Chrissie Sinclair need not have worried about how to amuse her mother in New York. For Bessie Barron refused to set foot in the New World. On the penultimate night of the crossing, she undressed, and took a bath, and brushed her teeth, and brushed her hair, and applied face cream to the soft folds of her face. She put herself to bed, and sat herself up against a heap of pillows, and reached for her remote control. She switched the television to the channel of grey and white night water that showed the progress of the liner through the ocean. She followed the view of the bridge as it heaved slowly forwards through the sea. New York was within reach, but the
Queen Elizabeth
was in no hurry to arrive there. She was dawdling and losing speed. And Bessie too was beginning to lose speed. She too had no wish to arrive. Ahead lay effort, exhaustion, challenge, confrontation. Here was a quiet, smooth and everlastingly forward motion, into the gunboat greyness of eternity. Bessie Barron did not believe in eternity, but despite her lack of faith in it, it was moving slowly towards her.

She turned down the volume of the repeating track of classical music which accompanied the moving image, and took up her volume of
Washington Square
. She read a few paragraphs of James’s slow and stately prose. There had been times when she would have liked to accompany Daisy Miller to Rome, to walk in the Champs Élysées with a refined and admiring American gentleman, to visit Boston, or to see Washington Square. But now that Washington Square was sailing towards her, she no longer wished to go there. The time for wishing was over.

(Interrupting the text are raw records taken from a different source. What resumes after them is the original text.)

(* ===== verification/CmdSpec.v ===== *)
(** * What the commands promise

    An abstract key space: a key maps to a string or an opaque value and an
    optional expire time; no encodings, no locks, no internal databases.  Every
    one-key command is a function from the key's entry to the new entry and the
    reply. *)

From stdpp Require Import gmap strings.
From S2P Require Import Prelude Bytes Bits NumConv Object HashKit Bitops Keyspace KeyCmds StringCmds KeyspaceRules Cells.
Import NumConv Object HashKit Bitops Keyspace KeyCmds StringCmds KeyspaceRules Cells.

Module CmdSpec.

(** ** Values *)

Inductive val := Str (s : list Z) | Oth (t : other_type) (p : Z).

#[export] Instance val_eq_dec : EqDecision val.
Proof. solve_decision. Defined.

Abbreviation entry := (val * option Z)%type.

(** The value an object denotes, whatever its encoding. *)
Definition vof (o : robj) : val :=
  match o with SdsObj _ _ s => Str s | IntObj _ z => Str (dec_string z) | OtherObj t p => Oth t p end.

Definition absc (c : cell) : option entry := prod_map vof id <$> c.

(** Objects in range, strings within the limit of 512 MB. *)
Definition MAXLEN : Z := 512 * 1024 * 1024.
Definition obj_ok (o : robj) : Prop := robj_ok o /\ forall t, vof o = Str t -> bytes_ok t /\ zlen t <= MAXLEN.
Definition cok (c : cell) : Prop := forall o e, c = Some (o, e) -> obj_ok o.

(** A string argument read as an integer. *)
Definition parse_ll (s : list Z) : option Z :=
  match getLongLongFromObject (Some (createRawStringObject s)) with Some r => r | None => None end.

Definition r_wrongtype : list Z := shared_wrongtypeerr.
Definition r_notint : list Z := r_error "value is not an integer or out of range".
Definition r_toolong : list Z := r_error "string exceeds maximum allowed size (512MB)".
Definition r_null : list Z := shared_nullbulk.

(** ** One-key commands *)

Section Spec.
Context (E : env).
Implicit Types (c : option entry) (v : list Z).

(** A reader's reply: [miss] without a live entry. *)
Definition on_read (miss : list Z) (f : val -> list Z) c : option entry * list Z :=
  (c, match seen E c with None => miss | Some e => f e.1 end).

Definition on_string (f : list Z -> list Z) (x : val) : list Z :=
  match x with Str t => f t | Oth _ _ => r_wrongtype end.

(** An integer argument, or the error. *)
Definition with_int (a : list Z) (err : list Z) (f : Z -> option entry -> option entry * list Z) c : option entry * list Z :=
  match parse_ll a with None => (c, err) | Some z => f z c end.

Definition get_spec := on_read r_null (on_string r_bulk).
Definition strlen_spec := on_read (r_int 0) (on_string (fun t => r_int (zlen t))).

Definition type_spec := on_read (r_status "none") (fun x => r_status match x with
  | Str _ => "string" | Oth OBJ_LIST _ => "list" | Oth OBJ_SET _ => "set" | Oth OBJ_ZSET _ => "zset" | Oth OBJ_HASH _ => "hash" end).

(** The bytes from [a] to [b], both included. *)
Definition sub (t : list Z) (a b : Z) : list Z := take (Z.to_nat (b - a + 1)) (drop (Z.to_nat a) t).
Definition range (t : list Z) (st en : Z) : list Z := sub t (clip_start st (zlen t)) (clip_end en (zlen t)).

Definition getrange_spec (st en : list Z) :=
  with_int st r_notint (fun a => with_int en r_notint (fun b =>
    on_read (r_bulk []) (on_string (fun t => r_bulk (range t a b))))).

(** SET: the key must be absent ([NX]) or present ([XX]). *)
Definition set_spec (flags : set_flags) v (expire : option Z) (ok abort : list Z) c : option entry * list Z :=
  let c := purge E c in
  if (NX flags && isSome c) || (XX flags && negb (isSome c)) then (c, abort)
  else (Some (Str v, (fun ms => s64 (msec_now E + ms)) <$> expire), ok).

Definition to_ms (unit : time_unit) (n : Z) : Z :=
  match unit with UNIT_SECONDS => s64 (n * 1000) | UNIT_MILLISECONDS => n end.

Definition setg_spec (name : string) (flags : set_flags) v (expire : option (list Z)) (unit : time_unit) (ok abort : list Z) c :=
  match expire with
  | None => set_spec flags v None ok abort c
  | Some e => with_int e r_notint (fun n c =>
      if n <=? 0 then (c, r_error (String.append "invalid expire time in " name))
      else set_spec flags v (Some (to_ms unit n)) ok abort c) c
  end.

Definition set_cmd_spec v (opts : list (list Z)) c :=
  match set_options (length opts) opts OBJ_SET_NO_FLAGS None UNIT_SECONDS with
  | None => (c, shared_syntaxerr)
  | Some (flags, expire, u) => setg_spec "set" flags v expire u shared_ok r_null c
  end.

Definition getset_spec v c : option entry * list Z :=
  match purge E c with
  | None => (Some (Str v, None), r_null)
  | Some (Str t, _) => (Some (Str v, None), r_bulk t)
  | Some (Oth t p, e) => (Some (Oth t p, e), r_wrongtype)
  end.

(** [v] written over [t] at position [n], with zeros in a gap. *)
Definition overlay (t : list Z) (n : nat) v : list Z :=
  take n (t ++ replicate (n - length t) 0) ++ v ++ drop (n + length v) t.

Definition setrange_spec (off : list Z) v :=
  with_int off r_notint (fun n c =>
    if n <? 0 then (c, r_error "offset is out of range")
    else
      let write t e := if n + zlen v >? MAXLEN then (purge E c, r_toolong)
        else (Some (Str (overlay t (Z.to_nat n) v), e), r_int (zlen (overlay t (Z.to_nat n) v))) in
      match purge E c with
      | None => if bool_decide (v = []) then (None, r_int 0) else write [] None
      | Some (Str t, e) => if bool_decide (v = []) then (Some (Str t, e), r_int (zlen t)) else write t e
      | Some (Oth t p, e) => (Some (Oth t p, e), r_wrongtype)
      end).

Definition append_spec v c : option entry * list Z :=
  match purge E c with
  | None => (Some (Str v, None), r_int (zlen v))
  | Some (Str t, e) => if zlen (t ++ v) >? MAXLEN then (Some (Str t, e), r_toolong) else (Some (Str (t ++ v), e), r_int (zlen (t ++ v)))
  | Some (Oth t p, e) => (Some (Oth t p, e), r_wrongtype)
  end.

(** Exact addition, or an error when the sum does not fit 64 bits. *)
Definition incr_spec (delta : Z) c : option entry * list Z :=
  let c := purge E c in
  match (match c with None => Some (Some 0) | Some (Str t, _) => Some (parse_ll t) | Some (Oth _ _, _) => None end) with
  | None => (c, r_wrongtype)
  | Some None => (c, r_notint)
  | Some (Some old) =>
      if (LLONG_MIN <=? old + delta) && (old + delta <=? LLONG_MAX) then (Some (Str (dec_string (old + delta)), c ≫= snd), r_int (old + delta))
      else (c, r_error "increment or decrement would overflow")
  end.

Definition incrby_spec (a : list Z) := with_int a r_notint incr_spec.
Definition decrby_spec (a : list Z) := with_int a r_notint (fun d => incr_spec (- d)).

(** *** Expiry *)

Definition expire_spec (basetime : Z) (unit : time_unit) (param : list Z) :=
  with_int param r_notint (fun n c =>
    let when := s64 (to_ms unit n + basetime) in
    match purge E c with
    | None => (None, r_int 0)
    | Some (x, _) =>
        if (when <=? msec_now E) && negb (loading E) && negb (is_slave E) then (None, r_int 1) else (Some (x, Some when), r_int 1)
    end).

Definition ttl_spec (ms : bool) c : option entry * list Z :=
  (c, match seen E c with
      | None => r_int (-2)
      | Some x =>
          if ttl_of (Some x) =? -1 then r_int (-1)
          else let left := Z.max 0 (s64 (ttl_of (Some x) - msec_now E)) in
               r_int (if ms then left else Z.quot (s64 (left + 500)) 1000)
      end).

Definition persist_spec c : option entry * list Z :=
  match c with
  | Some (x, Some _) => (Some (x, None), r_int 1)
  | _ => (c, r_int 0)
  end.

(** *** Bits *)

Definition get_bit (t : list Z) (n : Z) : bool := Z.testbit (nth (Z.to_nat (n / 8)) t 0) (7 - n mod 8).

Definition put_byte_bit (i : Z) (b : bool) (byte : Z) : Z := if b then Z.setbit byte i else Z.clearbit byte i.

(** The string grown to hold bit [n], then changed in that bit. *)
Definition set_bit (t : list Z) (n : Z) (b : bool) : list Z :=
  alter (put_byte_bit (7 - n mod 8) b) (Z.to_nat (n / 8)) (t ++ replicate (Z.to_nat (n / 8) + 1 - length t) 0).

Definition r_bitoffset : list Z := r_error "bit offset is not an integer or out of range".

Definition with_offset (a : list Z) (f : Z -> option entry -> option entry * list Z) c : option entry * list Z :=
  match string2ll a with
  | Some n => if (0 <=? n) && (n <? 8 * MAXLEN) then f n c else (c, r_bitoffset)
  | None => (c, r_bitoffset)
  end.

Definition getbit_spec (off : list Z) :=
  with_offset off (fun n => on_read (r_int 0) (on_string (fun t => r_int (b2z (get_bit t n))))).

Definition setbit_spec (off bit : list Z) :=
  let err := r_error "bit is not an integer or out of range" in
  with_offset off (fun n => with_int bit err (fun b c =>
    if negb ((b =? 0) || (b =? 1)) then (c, err)
    else
      match purge E c with
      | None => (Some (Str (set_bit [] n (b =? 1)), None), r_int 0)
      | Some (Str t, e) => (Some (Str (set_bit t n (b =? 1)), e), r_int (b2z (get_bit t n)))
      | Some (Oth t p, e) => (Some (Oth t p, e), r_wrongtype)
      end)).

Definition bitcount_spec (args : list (list Z)) :=
  on_read (r_int 0) (on_string (fun t =>
    match args with
    | [] => r_int (ones (bits_of t))
    | [st; en] => match parse_ll st, parse_ll en with
        | Some a, Some b => r_int (ones (bits_of (range t a b)))
        | _, _ => r_notint
        end
    | _ => shared_syntaxerr
    end)).

(** The first bit [b] of the bytes from [a] to [z]; a clear bit is also found
    just past the end when no end was given. *)
Definition bitpos_in (t : list Z) (b : bool) (a z : Z) (end_given : bool) : Z :=
  match first_bit b (bits_of (sub t a z)) with
  | Some i => i + a * 8
  | None => if (a >? z) || b || end_given then -1 else (z + 1) * 8
  end.

Definition bitpos_spec (bit : list Z) (args : list (list Z)) :=
  with_int bit r_notint (fun b c =>
    if negb ((b =? 0) || (b =? 1)) then (c, r_error "The bit argument must be 1 or 0.")
    else on_read (r_int (- b)) (on_string (fun t =>
      match args with
      | [] => r_int (bitpos_in t (b =? 1) 0 (zlen t - 1) false)
      | [st] => match parse_ll st with
          | Some a => r_int (bitpos_in t (b =? 1) (clip_start a (zlen t)) (clip_end (zlen t - 1) (zlen t)) false)
          | None => r_notint
          end
      | [st; en] => match parse_ll st, parse_ll en with
          | Some a, Some z => r_int (bitpos_in t (b =? 1) (clip_start a (zlen t)) (clip_end z (zlen t)) true)
          | _, _ => r_notint
          end
      | _ => shared_syntaxerr
      end)) c).

End Spec.

End CmdSpec.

She laid down her book, and gazed once more at the dull grey screen of night. A spatter of raindrops filmed over the glassy lens. Bessie’s eyes filmed over into unseeing. The digital minutes and the sea miles clicked silently away, smooth, regular, evenly paced, as they closed in on their destination. What was the point of arrival? Arrival was nothing but disappointment and diminution. Arrival would mean trying to please her daughter by trying to look grateful and trying to be good. The time for all of that was past. Arrival was an unnecessary triviality.

Bessie gazed and gazed at the slow and stately image of movement. The heavy vessel cleaved through the dense and heavy water, and she lay in it, warm in her single bed, as in a capsule, as in a chrysalis, a white grub in her girlish white nightdress. She was content. With or without her knowledge, with or without her consent, with or without her effort, she would sail onwards, away from Breaseborough, away from the smoke and the grime and the slag and the crozzle, away from stifling Dora, away from the hot fevered hours of study, away from the condescension of Gertrude Wadsworth and the rationed contempt of Miss Strachey, away from that snub about Mary Anning and the fossil bones. The long-tried patience of Joe Barron, the courtesy of the tradesmen of Surrey, and the lonely evenings with her supper tray fell away in her wake. No more hesitations in the grocery store, no more waiting for the telephone to ring through an empty house. No more surrender to the drug of ringing her poor long-suffering daughter. There would be no more testing and no more failure. She could lie here forever, suspended, waiting for the next phase. It would come to her. Out there, slowly, it would come to be. The pattern would emerge, if only she could cease from all effort. Watchman, what of the night? Joy cometh in the morning.

 

It was Chrissie who came in the morning, tapping on the door at nine, surprised that her mother had not yet tapped on hers. For in their soothing shipboard routine, each day, Bessie had woken, rung for the early-morning tea on which she had insisted, then had taken her shower, dressed and knocked on Chrissie’s door at a quarter to nine to accompany her to breakfast. But this morning, no knock had summoned Chrissie, nor was there any response when Chrissie went to bang on Bessie’s door. Bessie being dead, there was no answer. Five minutes later, Chrissie tried again. As Bessie was still dead, there was still no answer. Chrissie, alarmed by now, went back to her own cabin and rang her mother’s telephone number and, failing to get a reply, rang for the floor steward, who came round with a key. He unlocked the door, with Chrissie at his elbow, and, as he was later to tell his colleagues, he realized at once that the old lady was dead, though he couldn’t have said why he was so sure. For Bessie Barron was lying quite restfully, on her back, her eyes politely shut, her head centred on the pillow, for all the world as though she were sleeping. Her book lay open, face down, on the bed, with her reading glasses by it. The television silently played on.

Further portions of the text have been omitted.